Strategists Curb Their Enthusiasm Over Euro-Area Stock Rally

(Bloomberg) -- European equity strategists are tempering their expectations for this year’s gains in euro-area shares.

While strategists still see the Euro Stoxx 50 Index exceeding its January peak before the end of 2018, they now see it climbing to 3,706, compared with a March estimate of 3,768, according to the average of 21 estimates in a Bloomberg survey. Societe Generale SA, HSBC Holdings Plc, Natixis SA and Commerzbank AG are among lenders that have slashed their forecasts since last month.

The moderated projections follow a three-week rally in the Euro Stoxx 50 as the gauge attempts to recover from its lowest level in more than a year. While most investors expect gains going forward, many see the weaker economic growth momentum in the region and the recurring hiccup of a stronger euro limiting the advance, particularly relative to stocks in other regions.

JPMorgan Asset Management is among investors that have recently curbed their optimism, lowering its stance on euro-area equities to neutral from overweight last month.

“While we still expect positive returns from euro-zone equities over the rest of the year, we believe euro strength could mean that U.S. and emerging-market equities can outperform,” said Mike Bell, a global market strategist at JPMorgan Asset, whose firm is overweight stocks in the U.S. and emerging markets.
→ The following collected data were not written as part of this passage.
Definition logged {S R : Type} (c : Call) (o : Outcome S R) : Outcome S R :=
  {| result := result o; final := final o; trace := c :: trace o |}.

(** Running a program against a client, from the client's state [s];
    the calls are logged in the order they are made. *)
Fixpoint run {S R : Type} (c : Client S) (p : prog R) (s : S)
  : Outcome S R :=
  match p with
  | Ret r => {| result := r; final := s; trace := [] |}
  | GetService ctx key obj k =>
      let '(o, e, s') := getService c ctx key obj s in
      logged {| call_ctx := ctx; call_key := key; call_kind := KService |}
             (run c (k o e) s')
  | GetSecret ctx key obj k =>
      let '(o, e, s') := getSecret c ctx key obj s in
      logged {| call_ctx := ctx; call_key := key; call_kind := KSecret |}
             (run c (k o e) s')
  end.

End client.

Import client.

(** ** internal/utils/k8s.go *)

Module utils.

(** [ResolveEsConfigFromk8s] (lines 22-70), statement by statement. Each
    [return elasticsearch.Config{}, err] ends the program where it
    stands. [Ports[0]] and [ingress[0]] are read only behind the tests
    [len(...) != 1] and [len(...) == 1], so the indices are in range.
    The variable [secret] is declared once and passed to both secret
    fetches: the second one receives it as the first one left it. *)
Definition ResolveEsConfigFromk8s (namespace name : string)
  : prog (elasticsearch.Config * option error) :=
  let esCfg := elasticsearch.zeroConfig in
  let service := corev1.zeroService in
  let svcName := Sprintf "%s-es-http" [ArgStr name] in
  '(service, err) ←
    Get_Service Background
      {| types.Namespace := namespace; types.Name := svcName |} service;
  match err with
  | Some err => mret (elasticsearch.zeroConfig, Some err)
  | None =>
  let ports := corev1.Ports (corev1.Spec service) in
  if negb (length ports =? 1)%nat then
    mret (elasticsearch.zeroConfig,
          Some (Errorf "not exactly 1 port: %d"
                       [ArgInt (Z.of_nat (length ports))]))
  else
  let protocol := corev1.Name (nth 0 ports corev1.zeroServicePort) in
  let port := corev1.Port (nth 0 ports corev1.zeroServicePort) in
  let ip := corev1.ClusterIP (corev1.Spec service) in
  let ingress :=
    corev1.Ingress (corev1.LoadBalancer (corev1.Status service)) in
  let ip :=
    if (length ingress =? 1)%nat
    then corev1.IP (nth 0 ingress corev1.zeroLoadBalancerIngress)
    else ip in
  if String.eqb ip "" then
    mret (elasticsearch.zeroConfig, Some (Errorf "service IP not found" []))
  else
  let secret := corev1.zeroSecret in
  let secretName := Sprintf "%s-es-elastic-user" [ArgStr name] in
  '(secret, err) ←
    Get_Secret Background
      {| types.Namespace := namespace; types.Name := secretName |} secret;
  match err with
  | Some err => mret (elasticsearch.zeroConfig, Some err)
  | None =>
  let esCfg := elasticsearch.set_Username esCfg "elastic" in
  match corev1.Data secret !! elasticsearch.Username esCfg with
  | None =>
      mret (elasticsearch.zeroConfig,
            Some (Errorf "no 'elastic' entry in Secret %q"
                         [ArgStr secretName]))
  | Some password =>
  let esCfg := elasticsearch.set_Password esCfg (string_of_bytes password) in
  let secretName := Sprintf "%s-es-http-certs-public" [ArgStr name] in
  '(secret, err) ←
    Get_Secret Background
      {| types.Namespace := namespace; types.Name := secretName |} secret;
  match err with
  | Some err => mret (elasticsearch.zeroConfig, Some err)
  | None =>
  let esCfg :=
    match corev1.Data secret !! "ca.crt" with
    | Some caCert => elasticsearch.set_CACert esCfg caCert
    | None => esCfg
    end in
  let esCfg :=
    elasticsearch.set_Addresses esCfg
      [Sprintf "%s://%s:%d" [ArgStr protocol; ArgStr ip; ArgInt32 port]] in
  mret (esCfg, None)
  end end end end.

End utils.

(** ** A directory of objects *)

Module directory.

Definition key : Type := (string * string)%type.

Definition key_of (k : types.NamespacedName) : key :=
  (types.Namespace k, types.Name k).

(** The objects of each kind, by namespace and name. *)
Record Directory : Type := {
  services : gmap key corev1.Service;
  secrets : gmap key corev1.Secret;
}.

Definition empty : Directory := {| services := ∅; secrets := ∅ |}.

Definition withService (namespace name : string) (o : corev1.Service)
    (d : Directory) : Directory :=
  {| services := <[(namespace, name) := o]> (services d);
     secrets := secrets d |}.

Definition withSecret (namespace name : string) (o : corev1.Secret)
    (d : Directory) : Directory :=
  {| services := services d;
     secrets := <[(namespace, name) := o]> (secrets d) |}.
Strategists Curb Their Enthusiasm Over Euro-Area Stock Rally

Both the S&P 500 Index and the MSCI Emerging Markets Index are beating the Euro Stoxx 50 year-to-date. That’s as the pace of economic growth in countries sharing the euro shows signs of fading: momentum last month slowed to the weakest level in more than a year, while reports this week showed German investor confidence tumbling to its lowest level since late 2012.
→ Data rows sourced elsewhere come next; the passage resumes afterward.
(** * gnet: the public surface of the event-driven server engine (gnet.go)

    A shallow embedding of [gnet.go]: the [Action] directive, the default
    handler [EventServer], the address parser [parseAddr], the entry point
    [Serve] and the introspection [CountConnections], together with the
    buffer contract of the [Conn] interface, whose implementation lives
    outside [gnet.go].

    Part I holds the definitions, Part II the theorems. *)

From Stdlib Require Import ZArith Ascii String.
From stdpp Require Import base tactics option list.

Local Open Scope nat_scope.

(** * Part I: definitions *)

(** ** The connection buffer contract ([Conn.Read], [ReadN], [ShiftN],
    [BufferLength], [ResetBuffer])

    [gnet.go] declares these methods in the [Conn] interface (lines 90 to
    109); the type that implements them is in another file of the package. *)

(** Modelled from the spec: the inbound ring buffer of a connection (its
    implementation is not in [gnet.go]).  The spec gives it buffered bytes
    and a read cursor that never exceeds the filled length; the bytes below
    the cursor have been consumed. *)
Record RingBuffer := mkRing {
  filled : list Byte.byte;
  r : nat
}.

(** Modelled from the spec: the per-connection inbound state, "ring buffer
    + loop-local staging buffer" (the struct behind [Conn] is not in
    [gnet.go]).  The staging bytes are the newest ones and follow the ring
    buffer's bytes in reading order. *)
Record conn := mkConn {
  inboundBuffer : RingBuffer;
  buffer : list Byte.byte
}.

(** The spec's invariant on the cursor. *)
Definition cursor_ok (rb : RingBuffer) : Prop := r rb <= length (filled rb).

Definition unread (rb : RingBuffer) : list Byte.byte := drop (r rb) (filled rb).

Definition advance (k : nat) (rb : RingBuffer) : RingBuffer :=
  mkRing (filled rb) (r rb + k).

Definition emptyRing : RingBuffer := mkRing [] 0.

(** Modelled from the spec: [buffer_length()], "count of currently
    unconsumed bytes" ([Conn.BufferLength] has no body in [gnet.go]). *)
Definition BufferLength (c : conn) : nat :=
  length (unread (inboundBuffer c)) + length (buffer c).

(** Modelled from the spec: [read()], "returns all currently buffered,
    unconsumed bytes without mutating the cursor" ([Conn.Read] has no body
    in [gnet.go]).  The connection is threaded through, as for a method on
    a mutable receiver. *)
Definition Read (c : conn) : list Byte.byte * conn :=
  (unread (inboundBuffer c) ++ buffer c, c).

(** Modelled from the spec: [read_n(n)], "returns up to n unconsumed bytes
    and the actual count returned (which is min(n, available))"
    ([Conn.ReadN] has no body in [gnet.go]).  The spec's [n] counts bytes,
    so it is a natural number here; the spec says nothing of a negative
    argument of the Go [int]. *)
Definition ReadN (n : nat) (c : conn) : (nat * list Byte.byte) * conn :=
  let size := n `min` BufferLength c in
  ((size, take size (Read c).1), c).

(** Modelled from the spec: [shift_n(n)], "advances the read cursor by
    min(n, available), evicting that many bytes as consumed; returns the
    count actually shifted" ([Conn.ShiftN] has no body in [gnet.go]).  The
    ring buffer's bytes are consumed first, the staging bytes after them. *)
Definition ShiftN (n : nat) (c : conn) : nat * conn :=
  let size := n `min` BufferLength c in
  let inBufferLen := length (unread (inboundBuffer c)) in
  if size <=? inBufferLen
  then (size, mkConn (advance size (inboundBuffer c)) (buffer c))
  else (size, mkConn (advance inBufferLen (inboundBuffer c))
                     (drop (size - inBufferLen) (buffer c))).

(** Modelled from the spec: [reset_buffer()], "discards all buffered bytes
    and resets the cursor to empty, for both the ring buffer and any
    loop-local staging bytes" ([Conn.ResetBuffer] has no body in
    [gnet.go]). *)
Definition ResetBuffer (c : conn) : conn := mkConn emptyRing [].

(** ** [Action] (gnet.go, lines 20 to 32) *)

Module Action.

(** [type Action int] with the constants [None], [Close], [Shutdown]. *)
Inductive Action := None | Close | Shutdown.

(** The zero value of the type, which a named result holds until it is
    assigned: the constant numbered 0. *)
Definition zero : Action := None.

(** The [iota] numbering of the constants. *)
Definition to_Z (a : Action) : Z :=
  match a with
  | None => 0
  | Close => 1
  | Shutdown => 2
  end.

End Action.

Abbreviation Action := Action.Action.

(** ** Errors *)

(** Go's [error] values met by [Serve]: [ErrUnsupportedProtocol], a package
    variable declared outside [gnet.go], and the errors that the operating
    system calls return, kept by their text. *)
Inductive error :=
| ErrUnsupportedProtocol
| SysError (text : string).

(** A [[]byte]: [None] is the nil slice. *)
Definition bytes := option (list Byte.byte).

(** [time.Duration], an [int64] count of nanoseconds. *)
Definition Duration := Z.

(** [net.Addr], by its text. *)
Definition Addr := string.

(** [Logger] values: the package's initial [defaultLogger] (a [log.Logger]
    on standard error, line 34) and the ones callers pass in [Options]. *)
Inductive Logger :=
| StderrLogger
| UserLogger (id : nat).

(** ** [Server] and [CountConnections] (gnet.go, lines 42 to 74) *)

(** The event loop, by the one field [gnet.go] reads: [connCount], an
    [int32] (line 70 loads it with [atomic.LoadInt32]). *)
Record eventloop := mkLoop {
  connCount : Z
}.

(** The internal [server], by the one field [gnet.go] reads; the event
    loop set is the ordered collection of the loops. *)
Record server := mkServer {
  subEventLoopSet : list eventloop
}.

Record Server := mkServerInfo {
  svr : server;
  Multicore : bool;
  ServerAddr : Addr;
  NumEventLoop : Z;
  ServerReusePort : bool;
  TCPKeepAlive : Duration
}.

(** Two's-complement wrap-around of a [w]-bit signed integer. *)
Definition wrap (w : Z) (z : Z) : Z :=
  ((z + 2 ^ (w - 1)) mod 2 ^ w - 2 ^ (w - 1))%Z.

(** Modelled from the spec: [eventLoopSet.iterate] is not in [gnet.go]; it
    visits the loops of the group in order, with their index, and stops when
    the callback returns false.  The callback's captured variable is the
    accumulator. *)
Fixpoint iterate {A : Type} (i : Z) (set : list eventloop)
    (f : Z -> eventloop -> A -> bool * A) (acc : A) : A :=
  match set with
  | [] => acc
  | el :: rest =>
      let '(continue, acc') := f i el acc in
      if continue then iterate (i + 1) rest f acc' else acc'
  end.

(** [Server.CountConnections]: [count += int(atomic.LoadInt32(&el.connCount))]
    for every loop.  [intSize] is the width of Go's [int] on the platform
    (32 or 64). *)
Definition CountConnections (intSize : Z) (s : Server) : Z :=
  iterate 0 (subEventLoopSet (svr s))
    (fun _ el count => (true, wrap intSize (count + wrap intSize (connCount el))))
    0%Z.

(** The sum of the counters of a group. *)
Definition sum_connCount (set : list eventloop) : Z :=
  foldr Z.add 0%Z (connCount <$> set).

(** Modelled from the spec: "an atomically maintained per-loop counter,
    incremented on open and decremented on close"; the code that opens and
    closes connections is not in [gnet.go].  The counter is an [int32], so
    the addition wraps at 32 bits. *)
Definition addConnCount (delta : Z) (el : eventloop) : eventloop :=
  mkLoop (wrap 32 (connCount el + delta)).

(** A connection is opened on, or closed on, the loop with the given index. *)
Inductive ConnEvent :=
| Opened (loop : nat)
| Closed (loop : nat).

Definition conn_step (set : list eventloop) (e : ConnEvent) : list eventloop :=
  match e with
  | Opened i => alter (addConnCount 1) i set
  | Closed i => alter (addConnCount (-1)) i set
  end.

Definition conn_run (set : list eventloop) (tr : list ConnEvent) : list eventloop :=
  foldl conn_step set tr.

Definition event_loop (e : ConnEvent) : nat :=
  match e with Opened i | Closed i => i end.

Definition is_open (e : ConnEvent) : bool :=
  match e with Opened _ => true | Closed _ => false end.

(** The number of opens, and of closes, in a history. *)
Definition opens (tr : list ConnEvent) : Z :=
  Z.of_nat (length (filter (fun e => is_open e = true) tr)).

Definition closes (tr : list ConnEvent) : Z :=
  Z.of_nat (length (filter (fun e => is_open e = false) tr)).

(** The connections a history leaves open on loop [i]. *)
Definition open_on (i : nat) (tr : list ConnEvent) : Z :=
  (opens (filter (fun e => event_loop e = i) tr)
   - closes (filter (fun e => event_loop e = i) tr))%Z.

(** A group of [n] fresh loops. *)
Definition fresh_loops (n : nat) : list eventloop := replicate n (mkLoop 0).

Definition server_of (set : list eventloop) : Server :=
  mkServerInfo (mkServer set) true ""%string (Z.of_nat (length set)) false 0%Z.

(** ** Go's [strings] functions used by [parseAddr]

    A Go string is a sequence of bytes; it is a [string] of 8-bit
    characters here.  These are the standard library's functions, as
    [parseAddr] calls them. *)

Local Open Scope string_scope.

(** [strings.HasPrefix]. *)
Fixpoint HasPrefix (s prefix : string) {struct prefix} : bool :=
  match prefix with
  | "" => true
  | String p prefix' =>
      match s with
      | "" => false
      | String c s' => if Ascii.eqb c p then HasPrefix s' prefix' else false
      end
  end.

(** [strings.Index]: the offset of the first instance of [substr] in [s],
    or -1 when there is none. *)
Fixpoint Index (s substr : string) : Z :=
  if HasPrefix s substr then 0%Z
  else match s with
       | "" => (-1)%Z
       | String _ s' =>
           let i := Index s' substr in
           if (i <? 0)%Z then (-1)%Z else (i + 1)%Z
       end.

(** [strings.Contains]: [Index(s, substr) >= 0]. *)
Definition Contains (s substr : string) : bool := (0 <=? Index s substr)%Z.

(** The slices [s[:n]] and [s[n:]], for [n] within the string. *)
Fixpoint slice_to (n : nat) (s : string) : string :=
  match n, s with
  | S n', String c s' => String c (slice_to n' s')
  | _, _ => ""
  end.

Fixpoint slice_from (n : nat) (s : string) : string :=
  match n, s with
  | S n', String _ s' => slice_from n' s'
  | _, _ => s
  end.

(** The loop of [strings.Split] for a separator that is not empty: cut at
    the first instance of [sep], go on with what follows it, and end with
    the rest when [Index] finds no further instance.  The loop of the
    library is bounded by the number of instances; [fuel] is the recursion
    measure here, and the length of the string is always enough of it. *)
Fixpoint genSplit (fuel : nat) (s sep : string) : list string :=
  match fuel with
  | O => [s]
  | S fuel' =>
      let m := Index s sep in
      if (m <? 0)%Z then [s]
      else slice_to (Z.to_nat m) s
             :: genSplit fuel' (slice_from (Z.to_nat m + String.length sep) s) sep
  end.

Definition Split (s sep : string) : list string :=
  genSplit (String.length s) s sep.

(** [strings.Join]: the elements with [sep] between them. *)
Fixpoint Join (elems : list string) (sep : string) : string :=
  match elems with
  | [] => ""
  | [x] => x
  | x :: rest => x ++ sep ++ Join rest sep
  end.

(** A string of ASCII bytes: every byte is below 128 ([utf8.RuneSelf]). *)
Fixpoint isASCII (s : string) : bool :=
  match s with
  | "" => true
  | String c s' => (nat_of_ascii c <? 128)%nat && isASCII s'
  end.

(** The ASCII path of [strings.ToLower]: every byte from 'A' to 'Z' is
    moved to its lower-case letter; this is what the library does on a
    string of ASCII bytes, and on such a string only: [asciiToLower] stands
    for the library's function where [isASCII] holds of the input.
    [isUpper] and [hasUpper] test for the ASCII letters 'A' to 'Z'. *)
Definition isUpper (c : ascii) : bool :=
  let n := nat_of_ascii c in (65 <=? n)%nat && (n <=? 90)%nat.

Definition lowerByte (c : ascii) : ascii :=
  if isUpper c then ascii_of_nat (nat_of_ascii c + 32) else c.

Fixpoint asciiToLower (s : string) : string :=
  match s with
  | "" => ""
  | String c s' => String (lowerByte c) (asciiToLower s')
  end.

Fixpoint hasUpper (s : string) : bool :=
  match s with
  | "" => false
  | String c s' => isUpper c || hasUpper s'
  end.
The data have proved to be an issue for stocks, but not as much for the euro, whose strength has only added to pressure on equity markets. Members of the benchmark Stoxx Europe 600 Index get about half their sales from outside the region, which means that a stronger shared currency can take a toll on exporters’ profits.

The Euro Stoxx 50 held steady Wednesday, up 0.1 percent at 10:42 a.m. in London.

“While that’s not reason to think European equities won’t make positive returns, on a relative basis it argues for perhaps having the exposure overweight in some of the other regions,” Bell said, referring to the stronger euro.